Jornal dos Desportos

Director: Matias Adriano
Director Adjunto: Policarpo da Rosa
Modalidades

McLaren deseja voltar ao topo

16 de Fevereiro, 2019

A McLaren entra para a poca de 2019 com a esperana de uma nova era com o motor Renault

Fotografia: AFP

A Fórmula 1 continua a ser um desporto muito complexo onde, por vezes, o pré-visto torna-se visto e o improvável torna-se provável. Nos últimos anos, os campeonatos não tem sido fáceis para a antiga potência inglesa, a McLaren, mas, para muitos, este ano existe uma luz verde no fundo do túnel, que poderá ser melhor.

A equipa inglesa está entre as mais tradicionais da Fórmula 1 e ficou mais conhecida ainda pela rivalidade entre o francês Alain Prost e o brasileiro Ayrton Senna (1988, 1989 e 1990). Senna juntou-se a Prost na McLaren Honda em 1988 e a dupla dominou as pistas da Fórmula 1, durante três anos. Mas em 1990 o francês Alain Prost sai da McLaren e vai para a maior rival da equipa de todos os tempos, a Ferrari, e a rivalidade continua. 

O ano de 1993 foi o último da maior e \"mais\" imortalizada rivalidade de todos os tempos da Fórmula 1, com Prost ao volante de um Williams Renault e Senna num McLaren Ford. Para muitos fãs da equipa, a derrocada da McLaren começou no final de 2012, quando o piloto inglês Lewis Hamilton anunciou que deixaria a equipa para se juntar à Mercedes: predominando um entra e sai de substitutos com o mexicano Sérgio Perez e depois o dinamarquês Kevin Magunessen, antes mesmo do regresso de Alonso.

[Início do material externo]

(* ===== verification/SnapshotSave.v ===== *)
(** * What a committed snapshot gives back

    The files written through the streams of a snapshot writer, whatever the sizes of the
    writes and the compression, are read back from the installed snapshot, and the sizes and
    checksums in its metadata are those of its files. *)

From S2P Require Import Prelude Raftpb Allocator Streams LogFiles SnapshotFs SnapshotIo SnapshotTransfer SnapshotInstall SnapshotWriter.

(** ** Using a writer *)

(** The calls of a state machine and of the framework on a writer and its streams. *)
Inductive wop :=
  | OpStateMachineFile (tag : string) (comp : Z) | OpClusterFile (comp : Z) | OpSessionFile (comp : Z)
  | OpWrite (tag : string) (p : list byte) | OpClose (tag : string).

Definition run_op `{Snappy} (op : wop) : meth (Disk * SnapshotWriter) unit :=
  match op with
  | OpStateMachineFile tag comp => (CreateStateMachineFile tag comp ;; Meth.ret tt)%go
  | OpClusterFile comp => (CreateClusterFile comp ;; Meth.ret tt)%go
  | OpSessionFile comp => (CreateSessionFile comp ;; Meth.ret tt)%go
  | OpWrite tag p => stream_Write tag p
  | OpClose tag => stream_Close tag
  end.

(** What a user of the writer has in mind: files by tag, with what was written to them. *)
Record sfile := { sf_type : Z; sf_comp : Z; sf_data : list byte; sf_open : bool }.

Definition known_compression (c : Z) : bool := bool_decide (c = SnapshotFileCompression_None ∨ c = SnapshotFileCompression_Snappy).

Definition spec_create (ft : Z) (tag : string) (comp : Z) (m : gmap string sfile) : option (gmap string sfile) :=
  if known_compression comp && bool_decide (m !! tag = None)
  then Some (<[tag := {| sf_type := ft; sf_comp := comp; sf_data := []; sf_open := true |}]> m) else None.

Definition spec_op (i : Z) (op : wop) (m : gmap string sfile) : option (gmap string sfile) :=
  match op with
  | OpStateMachineFile tag comp => spec_create SnapshotFileType_StateMachine tag comp m
  | OpClusterFile comp => spec_create SnapshotFileType_Cluster (hex16 i ".cluster") comp m
  | OpSessionFile comp => spec_create SnapshotFileType_Session (hex16 i ".session") comp m
  | OpWrite tag p =>
      match m !! tag with
      | Some {| sf_type := ft; sf_comp := c; sf_data := x; sf_open := true |} =>
          Some (<[tag := {| sf_type := ft; sf_comp := c; sf_data := x ++ p; sf_open := true |}]> m)
      | _ => None
      end
  | OpClose tag =>
      match m !! tag with
      | Some {| sf_type := ft; sf_comp := c; sf_data := x; sf_open := true |} =>
          Some (<[tag := {| sf_type := ft; sf_comp := c; sf_data := x; sf_open := false |}]> m)
      | _ => None
      end
  end.

Fixpoint spec_ops (i : Z) (ops : list wop) (m : gmap string sfile) : option (gmap string sfile) :=
  match ops with
  | [] => Some m
  | op :: ops => m' ← spec_op i op m; spec_ops i ops m'
  end.

(** ** The files of a writer *)

(** A file under way: its type, compression and name, what is on the disk, and its stream
    until it is closed. *)
Record afile := { af_type : Z; af_comp : Z; af_name : string; af_stored : list byte; af_stream : option Compressor }.
Definition with_stored (c : list byte) (s : option Compressor) (a : afile) : afile :=
  {| af_type := af_type a; af_comp := af_comp a; af_name := af_name a; af_stored := c; af_stream := s |}.

Section Save.
Context `{Snappy} (d0 : Disk) (dir : path) (index : Z) (room : room_for d0 dir).

(** The writer's entry for a file. *)
Definition entry (tag : string) (a : afile) : snapshotFileMetadata :=
  {| fileDesc := {| FileType := af_type a; CompressionType := af_comp a; Tag := tag; FileSize := 0; FileCrc64 := 0;
                    Metadata := []; IsExternal := false; LocationUri := "" |};
     crcWriter := Some {| cw_w := {| of_path := Join dir (af_name a); of_off := length (af_stored a) |};
                          cw_h := crc64_ecma 0 (af_stored a); cw_fileSize := Z.of_nat (length (af_stored a)) |} |}.

(** All bytes given to the file are [data]. *)
Definition gave (a : afile) (data : list byte) : Prop :=
  match af_stream a with
  | Some (BufferWrapper buf) => af_comp a = SnapshotFileCompression_None ∧ data = af_stored a ++ buf
  | Some (SnappyWrapper ws) => af_comp a = SnapshotFileCompression_Snappy ∧ af_stored a = [] ∧ data = concat ws
  | None => CreateDeCompressor (af_comp a) (af_stored a) = Ok data
  end.

Record writing (st : gmap string afile) (got : gmap string (list byte)) (d : Disk) (w : SnapshotWriter) : Prop := {
  wr_dir : sw_dir w = dir;
  wr_index : sw_index w = index;
  wr_disk : with_dir d0 dir got d;
  wr_got tag a : st !! tag = Some a → got !! af_name a = Some (af_stored a);
  wr_only n : is_Some (got !! n) → ∃ tag a, st !! tag = Some a ∧ af_name a = n;
  wr_names t1 t2 a1 a2 : st !! t1 = Some a1 → st !! t2 = Some a2 → af_name a1 = af_name a2 → t1 = t2;
  wr_named tag a : st !! tag = Some a →
    af_type a ≠ SnapshotFileType_Metadata ∧ SnapshotFileName (af_type a) index tag = Ok (af_name a);
  wr_files tag : snapshotFiles w !! tag = entry tag <$> st !! tag;
  wr_streams tag : streams w !! tag = st !! tag ≫= af_stream
}.

(** Changing what a file holds. *)
Lemma writing_update st got d w tag a c s' :
  writing st got d w → st !! tag = Some a →
  writing (<[tag := with_stored c s' a]> st) (<[af_name a := c]> got)
    (set_files (<[Join dir (af_name a) := c]> (d_files d)) d)
    (set_streams (partial_alter (fun _ => s') tag (streams w))
      (set_snapshotFiles (<[tag := entry tag (with_stored c s' a)]> (snapshotFiles w)) w)).
Proof using.
  intros [Hd Hi Hw Hg Ho Hn Hnm Hf Hs] Ha.
  assert (∀ t b, <[tag := with_stored c s' a]> st !! t = Some b →
    (t = tag ∧ b = with_stored c s' a) ∨ (t ≠ tag ∧ st !! t = Some b)) as Hcase.
  { intros t b [[<- <-]|[? ?]]%lookup_insert_Some; [by left|by right]. }
  constructor; simpl.
  - done.
  - done.
  - by apply with_dir_update.
  - intros t b [[-> ->]|[Hne Hb]]%Hcase; simpl; [by rewrite lookup_insert_eq|].
    rewrite lookup_insert_ne; [by eapply Hg|]. intros E. apply Hne. symmetry. by eapply Hn.
  - intros n [x [[<- <-]|[Hne Hx]]%lookup_insert_Some].
    + exists tag, (with_stored c s' a). by rewrite lookup_insert_eq.
    + destruct (Ho n) as (t & b & Hb & <-); [by eexists|]. exists t, b. split; [|done].
      rewrite lookup_insert_ne; [done|]. intros <-. congruence.
  - intros t1 t2 a1 a2 [[-> ->]|[? H1]]%Hcase [[-> ->]|[? H2]]%Hcase; simpl; [done| | |by apply Hn].
    + by apply (Hn tag t2 a a2).
    + by apply (Hn t1 tag a1 a).
  - intros t b [[-> ->]|[_ Hb]]%Hcase; simpl; by apply Hnm.
  - intros t. destruct (decide (t = tag)) as [->|Hne]; [by rewrite !lookup_insert_eq|].
    rewrite !lookup_insert_ne by done. apply Hf.
  - intros t. destruct (decide (t = tag)) as [->|Hne]; [by rewrite lookup_partial_alter_eq, lookup_insert_eq|].
    rewrite lookup_partial_alter_ne, lookup_insert_ne by done. apply Hs.
Qed.

(** Bytes reach the file. *)
Lemma pass_on_ok st got d w tag a p :
  writing st got d w → st !! tag = Some a →
  ∃ d' w', pass_on tag p (d, w) = Ret ((d', w'), Ok tt) ∧
    writing (<[tag := with_stored (af_stored a ++ p) (af_stream a) a]> st) (<[af_name a := af_stored a ++ p]> got) d' w' ∧
    streams w' = streams w.
Proof using.
  intros Hw Ha. pose proof (writing_update st got d w tag a (af_stored a ++ p) (af_stream a) Hw Ha) as Hw'.
  assert (partial_alter (fun _ => af_stream a) tag (streams w) = streams w) as Hsame.
  { apply map_eq. intros t. destruct (decide (t = tag)) as [->|]; [|by rewrite lookup_partial_alter_ne].
    rewrite lookup_partial_alter_eq, (wr_streams _ _ _ _ Hw), Ha. done. }
  rewrite Hsame in Hw'. unfold pass_on. rewrite (wr_files _ _ _ _ Hw), Ha. simpl.
  rewrite (wd_in _ _ _ _ (wr_disk _ _ _ _ Hw)), (wr_got _ _ _ _ Hw tag a Ha). simpl.
  do 2 eexists. split; [done|]. split; [|done].
  rewrite take_ge, drop_ge, app_nil_r by lia. destruct w. simpl in *.
  unfold entry, with_stored in Hw'. simpl in Hw'. rewrite length_app, Nat2Z.inj_add in Hw'.
  unfold crc64_ecma in Hw' |- *. rewrite crc_update_app in Hw'. exact Hw'.
Qed.

(** A new file: its tag and its name are new. *)
Lemma create_ok st got d w tag comp ft nm str :
  writing st got d w → st !! tag = None → ft ≠ SnapshotFileType_Metadata → SnapshotFileName ft index tag = Ok nm →
  got !! nm = None → CreateCompressor comp = Ok str →
  ∃ d' w', create tag (Join dir nm) comp ft (d, w) = Ret ((d', w'), Ok tag) ∧
    writing (<[tag := {| af_type := ft; af_comp := comp; af_name := nm; af_stored := []; af_stream := Some str |}]> st)
      (<[nm := []]> got) d' w'.
Proof using room.
  intros [Hd Hi Hw Hg Ho Hn Hnm Hf Hs] Htag Hft Hname Hnew Hstr.
  unfold create. rewrite Hf, Htag. cbn [fmap option_fmap option_map]. unfold CrcFileWrite, FileWrite, Meth.bind.
  rewrite (create_in d0 dir room _ _ _ Hw), Hnew. cbn [Meth.ret mbind go_bind]. rewrite Hstr.
  do 2 eexists. split; [done|]. set (a := {| af_type := ft |}).
  assert (∀ t b, <[tag := a]> st !! t = Some b → (t = tag ∧ b = a) ∨ (t ≠ tag ∧ st !! t = Some b)) as Hcase.
  { intros t b [[<- <-]|[? ?]]%lookup_insert_Some; [by left|by right]. }
  assert (∀ t b, st !! t = Some b → af_name b ≠ nm) as Hother.
  { intros t b Hb Heq. apply Hg in Hb. rewrite Heq in Hb. congruence. }
  constructor; simpl.
  - done.
  - done.
  - by apply with_dir_update.
  - intros t b [[-> ->]|[Hne Hb]]%Hcase; simpl; [by rewrite lookup_insert_eq|].
    rewrite lookup_insert_ne; [by eapply Hg|]. intros E. by eapply Hother.
  - intros n [x [[<- <-]|[Hne Hx]]%lookup_insert_Some].
    + exists tag, a. by rewrite lookup_insert_eq.
    + destruct (Ho n) as (t & b & Hb & <-); [by eexists|]. exists t, b. split; [|done].
      rewrite lookup_insert_ne; [done|]. intros <-. congruence.
  - intros t1 t2 a1 a2 [[-> ->]|[? H1]]%Hcase [[-> ->]|[? H2]]%Hcase; simpl; [done| | |by apply Hn].
    + intros E. by destruct (Hother t2 a2 H2).
    + intros E. by destruct (Hother t1 a1 H1).
  - intros t b [[-> ->]|[_ Hb]]%Hcase; [done|by apply Hnm].
  - intros t. destruct (decide (t = tag)) as [->|Hne]; [by rewrite !lookup_insert_eq|].
    rewrite !lookup_insert_ne by done. apply Hf.
  - intros t. destruct (decide (t = tag)) as [->|Hne]; [by rewrite !lookup_insert_eq|].
    rewrite !lookup_insert_ne by done. apply Hs.
Qed.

Com a chegada dos motores turbos-híbridos, infinitamente complexos para a equipa, a Mclaren já enfrentou mudanças dos motores Mercedes para Honda e de Honda para Renault. A McLaren julgou, que iria voltar às glórias do passado e levar à equipa de volta ao topo, mas nunca mais \"capturou\" a magia da parceria do final dos anos 80 com a sua dupla de pilotos mais \"predadora\" de todos os tempos: Alain Prost e Ayrton Senna. Sem dar à Honda espaço suficiente para montar um motor, que pudesse levá-la às glórias do pasado, como nos tempos áureos de 1988, 1989, 1990 e 1991. 

No meio do fracasso, a McLaren está a enfrentar a sua própria luta, pois não foi capaz de estar ao nível da Mercedes Ferrari e da  Red Bull e, como se não bastasse, foi superada por outras equipas. Em 2019, a equipa começará com uma nova dupla de pilotos, após a saída do espanhol Fernando Alonso e do belga Stoffel Vandoorne. 

O também espanhol Carlos Sainz Jr e o inglês  Land Noris, têm como principal missão apresentar  resultados iguais  ou superiores aos da dupla passada. Com a montadora francesa, a equipa não deseja levar o tempo que passou com a fabricante japonesa, para mostrar resultados melhores.

Muitos acreditam que com o motor Renault (pelo segundo ano consecutivo) os McLaren poderão estar muito mais próximos de lutar por pódios, já que a última vez que a equipa subiu ao pódio foi no Grande Prémio da Austrália em Albert Park. Pelo facto, esperam conseguir estar bem próximo da Mercedes e da Ferrari, pois o divórcio da Renault e da Red Bull poderá facilitar uma maior \"agressão\" da Renault e da McLaren, frente à Mercedes e à Ferrari. 

Será que a McLaren se vai destacar em 2019 com a chegada da nova dupla de pilotos? A McLaren voa para o campeonato com a esperança de uma nova era com o motor Renault. Esta parceria tem que funcionar para ambos os lados; se falhar, ficam despedaçados. Para os amantes da teoria da conspiração, a McLaren terá que desistir do motor Renault, caso não consiga resultados melhores que o do ano passado ou não seja tão competitiva como a Mercedes, Ferrari e Red Bull. 

A equipa não pode repetir os erros da Williams em ser fiel à Mercedes, mesmo não estando a ter bons resultados ano após ano. Muitos vão mais  longe, afirmando que Carlos Sainz Jr e Land Noris são jovens possuidores de grandes ambições e procuram algo bom e se não encontrarem competitividade na equipa, poderá surgir o mesmo tipo de comportamento que o de Fernando Alonso.